As PM published, Publisher Ingersoll apparently found that his editorial staff included too many amateurs and intellectuals, not enough trained newsmen. He continued hiring until his staff numbered 230, last week had a shakedown, got rid of about 40.

Journalism New Style. In its promotion, PM promised to be a new kind of newspaper. Of its 32 pages daily, only five to seven and a half have been devoted to straight news, including background stories. The chief novelty of these is that PM's wire stories (United Press) are completely rewritten, and all of them are self-contained on one page. But few newsmen thought it provided adequate news coverage or stirring news writing. By the end of the first month, PM was publishing three editions a day (compared to six or seven for Manhattan's four other afternoon papers), but generally arrived on the street with its news considerably behind that of other papers. Although spot-news pictures are scarce (especially from war-darkened Europe), PM carries as many as 14 pages of maps and pictures. Without advertising, fiction or advice to the lovelorn, PM gives some ten and a half pages a day to human-interest stories, features, statistical tables. Chief innovation: shopping and radio guides, omission of comics, columnists, nightclub gossip.

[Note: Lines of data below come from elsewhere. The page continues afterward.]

(** The two candidate lists of a turn. *)
Lemma visible_lists (l : list nat) (s : nat) (w : World) (O I : list nat) :
  distinct_ids w l → find_visible_chains l s w = Ok (O, I) →
  NoDup O ∧ NoDup I ∧ (∀ x, x ∈ O → x ∈ l) ∧ (∀ x, x ∈ I → x ∈ l)
  ∧ (∀ x, x ∈ O → x ∉ I).
Proof.
  intros Hids Hf.
  destruct (find_visible_chains_Ok _ _ _ _ _ Hids Hf) as (HO & HI & HinI & HinO).
  split_and!; try done.
  - by intros x (? & _)%HinO.
  - by intros x (? & _)%HinI.
  - intros x (_ & _ & _ & Hno)%HinO (_ & _ & Hyes)%HinI. done.
Qed.

(** One turn of the outer loop. *)
Lemma support_step_Ok (fuel : nat) (state state' : SystemStatus.t) (ch_i : nat)
    (w w' : World) (r : option nat) :
  NoDup (SystemStatus.l_ch_s state) → distinct_ids w (SystemStatus.l_ch_s state) →
  SystemStatus.size_l_chain_init state
  = Some (Z.of_nat (length (SystemStatus.l_ch_s state))) →
  support_step fuel state ch_i w = Ok ((r, state'), w') →
  NoDup (SystemStatus.l_ch_s state') ∧ distinct_ids w' (SystemStatus.l_ch_s state')
  ∧ (∀ x, x ∈ SystemStatus.l_ch_s state' → x ∈ SystemStatus.l_ch_s state)
  ∧ (r = None
     ∨ ∃ c, r = Some c
            ∧ SystemStatus.size_l_chain_init state'
              = Some (Z.of_nat (length (SystemStatus.l_ch_s state')))
            ∧ SystemStatus.iterations_since_last_change state'
              < Z.of_nat (length (SystemStatus.l_ch_s state'))
            ∧ (((length (SystemStatus.l_ch_s state') < length (SystemStatus.l_ch_s state))%nat
                ∧ SystemStatus.iterations_since_last_change state' = 0)
               ∨ (length (SystemStatus.l_ch_s state') = length (SystemStatus.l_ch_s state)
                  ∧ SystemStatus.iterations_since_last_change state'
                    = SystemStatus.iterations_since_last_change state + 1))).
Proof.
  intros Hnd Hids Hsize Hs. unfold support_step in Hs.
  apply St_bind_Ok in Hs as ([O I] & w0 & Hv & Hs). apply read_Ok in Hv as [Hv ->].
  destruct (visible_lists _ _ _ _ _ Hids Hv) as (HndO & HndI & HO & HI & Hdisj).
  apply St_bind_Ok in Hs as ([st1 I1] & w1 & Hl1 & Hs).
  destruct (candidates_loop_Ok _ _ _ _ _ _ _ _ _ _ Hnd Hids HndI HI Hl1)
    as (Hnd1 & Hids1 & _ & _ & ([Hsz1 Hit1] & HI1 & Hsub1 & Hkept1 & Hlen1)).
  assert (HO1 : ∀ x, x ∈ O → x ∈ SystemStatus.l_ch_s st1) by auto.
  apply St_bind_Ok in Hs as ([st2 O2] & w2 & Hl2 & Hs).
  destruct (candidates_loop_Ok _ _ _ _ _ _ _ _ _ _ Hnd1 Hids1 HndO HO1 Hl2)
    as (Hnd2 & Hids2 & _ & _ & ([Hsz2 Hit2] & HO2 & Hsub2 & Hkept2 & Hlen2)).
  apply read_Ok in Hs as [Hs ->].
  assert (Hsize2 : SystemStatus.size_l_chain_init st2
                   = Some (Z.of_nat (length (SystemStatus.l_ch_s state))))
    by congruence.
  destruct (find_support_chain_next _ _ _ _ _ _ _ _ Hsize2 Hs) as [Hperm Hr].
  split_and!.
  - by rewrite Hperm.
  - intros r1 r2 c1 c2 Hr1 Hr2. apply Hids2; by rewrite <- Hperm.
  - intros x Hx. rewrite Hperm in Hx. auto.
  - destruct Hr as [->|(c & -> & Hsz & Hlt & Hcase)]; [by left|right].
    exists c. split; [done|]. split; [done|]. split; [done|].
    rewrite (Permutation_length Hperm).
    destruct Hcase as [[? ?]|[? ?]]; [left|right]; split; try lia; congruence.
Qed.
(** The rebuilding of a [Task] from a document snapshot:
    [id: docSnap.id], [projectId: projectId], the other fields from
    the data. *)
Definition taskOfSnapshot (projectId : jsstring) (snap : jsstring * Task) : Task :=
  let '(docId, data) := snap in
  {| Types.id := docId;
     Types.title := Types.title data;
     Types.description := Types.description data;
     Types.status := Types.status data;
     Types.category := Types.category data;
     Types.createdAt := Types.createdAt data;
     Types.assignee := Types.assignee data;
     Types.projectId := projectId;
     Types.priority := Types.priority data;
     Types.effort := Types.effort data |}.

(** [getDocs(query(tasksColRef, orderBy('createdAt', 'desc')))]
    followed by the [forEach] that rebuilds the tasks. *)
Definition getDocs_tasks (projectId : jsstring) : Action (list Task) :=
  request (QueryTasks projectId) (fun fs =>
    (foldr insertByCreatedAtDesc []
       (map (taskOfSnapshot projectId) (tasksOf fs projectId)), fs)).
(** * Simplex-number reciprocals and their gaps: a model of [tr-nums.py]

    The script defines two generators, [inv_tr_nums] and [inv_gap_nums], and
    a driver that prints the first [N = 10] values of four instances.

    - Python [int] is [Z].
    - [numpy.float64] is [spec_float] at precision 53 and [emax = 1024];
      [*] and [/] on it are [SFmul] and [SFdiv] (round to nearest even,
      no exception on overflow or division by zero).
    - [fractions.Fraction] is a [Q] kept in lowest terms: every operation
      ends in [Qred], so Python's [==] on fractions is Leibniz equality.
    - an exception is the left summand of [result].
    - a generator is its saved local variables plus a resume function.
    - [scipy.special.gamma] is not part of the script: it is a variable of
      the development, [gamma : Z -> float64]. *)

From Stdlib Require Import ZArith QArith Qreduction Qcanon Qpower Lia List Bool String.
From Stdlib Require Import Floats.SpecFloat.
From Stdlib Require DecimalString Zdivisibility.
From Stdlib Require Import Ascii.
Import ListNotations.

Local Open Scope Z_scope.

(** ** Exceptions and the error monad *)

Inductive exn : Type :=
| ValueError          (* Fraction(nan) *)
| OverflowError       (* Fraction(inf) *)
| ZeroDivisionError.  (* 1 / Fraction(0) *)

Inductive result (A : Type) : Type :=
| Ok (a : A)
| Raise (e : exn).
Arguments Ok {A} a.
Arguments Raise {A} e.

Definition bind {A B : Type} (r : result A) (k : A -> result B) : result B :=
  match r with
  | Ok a => k a
  | Raise e => Raise e
  end.

Notation "x <- r ;; k" := (bind r (fun x => k))
  (at level 61, r at next level, right associativity).
Notation "' p <- r ;; k" := (bind r (fun p => k))
  (at level 61, p pattern, r at next level, right associativity).

(** ** numpy.float64 *)

Definition float64 : Type := spec_float.

Definition prec : Z := 53.
Definition emax : Z := 1024.

Definition fmul (x y : float64) : float64 := SFmul prec emax x y.
Definition fdiv (x y : float64) : float64 := SFdiv prec emax x y.

(** The double nearest to an integer. *)
Definition float_of_Z (z : Z) : float64 := binary_normalize prec emax z 0 false.
(** ** Results, queries and resets *)

(** X14. The dict a resolved round returns describes the state the call leaves,
    and a query made next ([update_game_state_tool] with any action other
    than 'reset') returns the same figures and changes nothing. *)
Theorem round_result_then_query :
  forall (user_move : string) (w : World) (r : RoundResult),
    fst (resolve_round_tool user_move w) = Ok r ->
    let w' := snd (resolve_round_tool user_move w) in
    r = round_result user_move (r_bot_move r) (r_winner r) (game_state w')
    /\ forall action : string,
         action <> "reset" ->
         update_game_state_tool action w'
         = (Ok (mkStateResult (r_round r) (r_user_score r) (r_bot_score r)
                  (r_user_bomb_available r) (r_bot_bomb_available r)
                  (r_game_over r)),
            w').
Proof.
  intros um w r Hr w'; subst w'.
  destruct (get_bot_move_returns w) as [b [pos [Hbot _]]].
  destruct (resolve_round um (move_str b)) as [winner|e] eqn:Hres.
  - rewrite (resolve_round_tool_run _ _ _ _ _ Hbot Hres) in Hr |- *.
    cbn [fst snd game_state] in Hr |- *.
    assert (Hx : round_result um (move_str b) winner
                   (resolved (game_state w) um (move_str b) winner) = r)
      by congruence.
    subst r; split; [reflexivity|].
    intros action Hact; apply String.eqb_neq in Hact.
    unfold update_game_state_tool, bind, read_global, ret.
    rewrite Hact; reflexivity.
  - rewrite (resolve_round_tool_raise _ _ _ _ _ Hbot Hres) in Hr.
    discriminate Hr.
Qed.
Lemma negative_chunk_size_sentinel_witness :
  -1 < 0 /\ strip (py "hello world") <> []
  /\ summarize_in_chunks (const_oracle (py "ok")) 1 (py "hello world")
                         (-1) 500 50 tt
     = mkRun (Ret sentinel) tt [].
Proof.
  assert (H1 : -1 < 0) by lia.
  assert (H2 : strip (py "hello world") <> []) by (vm_compute; discriminate).
  split; [exact H1|split; [exact H2|]].
  exact (proj1 (@negative_chunk_size_sentinel unit (const_oracle (py "ok")) 0
                  (py "hello world") (-1) 500 50 500 500 tt H1 H2)).
Defined.

Lemma oracle_error_aborts_witness :
  strip (py "hello world") <> [] /\ 0 < 6
  /\ res (summarize_in_chunks failing_oracle 3 (py "hello world") 6 500 50 tt)
     = Fail OracleError
  /\ trace (summarize_in_chunks failing_oracle 3 (py "hello world") 6 500 50 tt)
     = [planned 500 50 (strip (firstn (Z.to_nat 6) (strip (py "hello world"))))].
Proof.
  assert (H1 : strip (py "hello world") <> []) by (vm_compute; discriminate).
  assert (H2 : 0 < 6) by lia.
  split; [exact H1|split; [exact H2|]].
  refine (proj1 (@oracle_error_aborts unit failing_oracle 3 (py "hello world")
                   6 500 50 500 500 tt H1 H2 _)).
  intros mx mn'; reflexivity.
Defined.

Lemma short_text_summarized_twice_witness :
  trace (summarize_text (const_oracle (py "ok")) 3 (py " hello world ")
                        1024 500 500 tt)
  = [planned 500 50 (strip (py " hello world "));
     planned 500 50 (strip (py "ok"))].
Proof.
  refine (proj1 (@short_text_summarized_twice unit (const_oracle (py "ok")) 3
                   (py " hello world ") 1024 500 500 tt (py "ok") _ _ _ _ _)).
  - vm_compute; discriminate.
  - vm_compute; discriminate.
  - reflexivity.
  - vm_compute; discriminate.
  - vm_compute; discriminate.
Defined.

Lemma one_level_calls_witness :
  trace (summarize_in_chunks (const_oracle (py "ok")) 0 (py "hello world")
                             6 500 50 tt)
  = List.map (planned 500 50)
             (List.map strip
                (filter (fun c => negb (blank c)) [py "hello "; py "world"]))
    ++ [planned 500 50 (join (py " ") [py "ok"; py "ok"])].
Proof.
  refine (proj1 (@one_level_calls unit (const_oracle (py "ok")) 0
                   (py "hello world") 6 500 50 tt
                   [py "hello "; py "world"] [py "ok"; py "ok"] _ _ _ _)).
  - vm_compute; reflexivity.
  - reflexivity.
  - reflexivity.
  - vm_compute; discriminate.
Defined.


Lemma plan_ignores_surrounding_space_witness :
  strip (py "  one two three ") <> []
  /\ 1 <= word_count (py "  one two three ").
Proof.
  assert (H : strip (py "  one two three ") <> [])
    by (vm_compute; discriminate).
  split; [exact H|].
  exact (proj1 (proj2 (plan_ignores_surrounding_space
                         (py "  one two three ") 500 50)) H).
Defined.

Lemma existing_files_untouched_witness :
  lookup sample_fs (py "d/c.summary") = Some (File (py "old"))
  /\ lookup (ffs (summarize_folder (const_oracle (py "ok")) (fun _ => true) (fun _ _ => None) 3
                    sample_listing (py "d") sample_fs tt))
            (py "d/c.summary") = Some (File (py "old")).
Proof.
  assert (H : lookup sample_fs (py "d/c.summary") = Some (File (py "old")))
    by reflexivity.
  split; [exact H|].
  exact (@existing_files_untouched unit (const_oracle (py "ok"))
           (fun _ => true) (fun _ _ => None) 3 sample_listing (py "d") sample_fs tt
           (py "d/c.summary") (File (py "old")) H).
Defined.

Lemma second_run_does_nothing_witness :
  fres (summarize_folder (const_oracle (py "ok")) (fun _ => true) (fun _ _ => None) 3
          sample_listing (py "d") sample_fs tt) = None
  /\ ftrace (summarize_folder (const_oracle (py "ok")) (fun _ => true) (fun _ _ => None) 3
               sample_listing (py "d")
               (ffs (summarize_folder (const_oracle (py "ok")) (fun _ => true) (fun _ _ => None)
                       3 sample_listing (py "d") sample_fs tt)) tt) = [].
Proof.
  assert (H : fres (summarize_folder (const_oracle (py "ok")) (fun _ => true) (fun _ _ => None) 3
                      sample_listing (py "d") sample_fs tt) = None)
    by reflexivity.
  split; [exact H|].
  now rewrite (@second_run_does_nothing unit (const_oracle (py "ok"))
                 (fun _ => true) (fun _ _ => None) 3 3 sample_listing (py "d") sample_fs tt tt H).
Defined.

Lemma folder_run_adds_summaries_witness :
  lookup (ffs (summarize_folder (const_oracle (py "ok")) (fun _ => true) (fun _ _ => None) 3
                 sample_listing (py "d") sample_fs tt))
         (py "d/a.summary") = Some (File (py "ok"))
  /\ (lookup sample_fs (py "d/a.summary") = Some (File (py "ok"))
      \/ path_exists sample_fs (py "d/a.summary") = false).
Proof.
  assert (H : lookup (ffs (summarize_folder (const_oracle (py "ok"))
                             (fun _ => true) (fun _ _ => None) 3 sample_listing (py "d")
                             sample_fs tt))
                     (py "d/a.summary") = Some (File (py "ok")))
    by reflexivity.
  split; [exact H|].
  destruct (@folder_run_adds_summaries unit (const_oracle (py "ok"))
              (fun _ => true) (fun _ _ => None) 3 sample_listing (py "d") sample_fs tt
              (py "d/a.summary") (File (py "ok")) H) as [Hold|[Hnew _]];
    [now left|now right].
Defined.

Lemma summary_path_changes_extension_witness :
  replace (py "d/a" ++ py ".txt") (py ".txt") (py ".summary")
  = py "d/a" ++ py ".summary".
Proof.
  apply summary_path_changes_extension.
  intros k Hk.
  destruct k as [|[|[|k]]]; try reflexivity.
  simpl in Hk; lia.
Defined.

Lemma parse_of_saved_annotation_witness :
  parse_annotation_file
    (save_annotation
       [mkSegment (py "0:00:00") (py "0:00:04.500000") (py " Hello there.");
        mkSegment (py "0:00:04.500000") (py "0:00:09") (py " General Kenobi.")])
  = py "Hello there. General Kenobi.".
Proof.
  rewrite parse_of_saved_annotation; [reflexivity|].
  repeat constructor.
Defined.

Lemma chunking_edge_cases_witness :
  py "hello" <> [] /\ len (py "hello") <= 1024
  /\ text_chunks (py "hello") 1024 = Some [py "hello"].
Proof.
  assert (H1 : py "hello" <> []) by discriminate.
  assert (H2 : len (py "hello") <= 1024) by (vm_compute; discriminate).
  split; [exact H1|split; [exact H2|]].
  exact (proj1 (chunking_edge_cases (py "hello") 1024) H1 H2).
Defined.

Lemma summary_is_sentinel_or_answer_witness :
  res (summarize_in_chunks (const_oracle (py "ok")) 3 (py "hello world")
                           6 500 50 tt) = Ret (py "ok")
  /\ (py "ok" = sentinel \/ answer (const_oracle (py "ok")) (py "ok")).
Proof.
  assert (H : res (summarize_in_chunks (const_oracle (py "ok")) 3
                     (py "hello world") 6 500 50 tt) = Ret (py "ok"))
    by reflexivity.
  split; [exact H|].
  exact (proj1 (@summary_is_sentinel_or_answer unit (const_oracle (py "ok")) 3
                  (py "hello world") 6 500 50 500 500 tt (py "ok")) H).
Defined.

Lemma parsed_text_is_trimmed_witness :
  is_empty (strip (parse_annotation_file
                     (py "Start: 0:00:00 - End: 0:00:02" ++ [10%N; 10%N])))
  = true.
Proof.
  apply (proj2 (parsed_text_is_trimmed
                  (py "Start: 0:00:00 - End: 0:00:02" ++ [10%N; 10%N]))).
  apply Forall_forall; intros line Hline.
  change (In line [py "Start: 0:00:00 - End: 0:00:02" ++ [10%N]; [10%N]])
    in Hline.
  destruct Hline as [<-|[<-|[]]]; [right|left]; reflexivity.
Defined.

Sensational murders and scandalous divorce cases PM also avoids, but in spite of this fact, and of the group of intellectuals (Dashiell Hammett, Dorothy Parker, Lillian Hellman, et. al.) who assisted at its birth. PM is no high-brow sheet. Publisher Ingersoll declares frankly that it is aimed at the masses and the low-income groups (incomes of $750 to $4,500 a year). For them he provides two pages a day devoted to labor news, union activities and unemployment, also bargains in food and clothing, cartoons by some leftist artists, drawings and photographs of garment workers, Negro scrubwomen, shirt-sleeved men and blousy women at play.

Result is that in spite of a socialite board of directors (including John Hay Whitney, Marshall Field III, Philip K. Wrigley, Lessing Rosenwald), PM has a leftist aroma. Fortnight ago, when a sheet was passed around newspaper offices, accusing various members of his staff by name of being Communists or Communist-sympathizers, Publisher Ingersoll published the charges, invited FBI to investigate PM.

Plans. Before PM's first month was over it scrapped its Press Department and also its Business Department (which was designed to interest the masses by stories about small tradesmen, etc., rather than about industry). It also revised and improved its front page, dropping a large box that listed radio programs, in order to enlarge its headline, picture space. For another month or more, Publisher Ingersoll intends to go on experimenting.

How much money it is still losing he does not say: before publication he variously set his expected break-even point at 200,000 to 250,000 circulation--figures which he may have had to revise upwards. By September he will begin to get some notion of what percentage of his out-of-town trial subscribers will renew. Meanwhile he insists that PM will not lower its price, 5^, nor alter its policy of taking no advertising.

About Sept. 1 he plans to launch a new promotion drive. On it and the amount of new reader-appeal he can put into his paper will probably hang the fate of his experiment in journalism.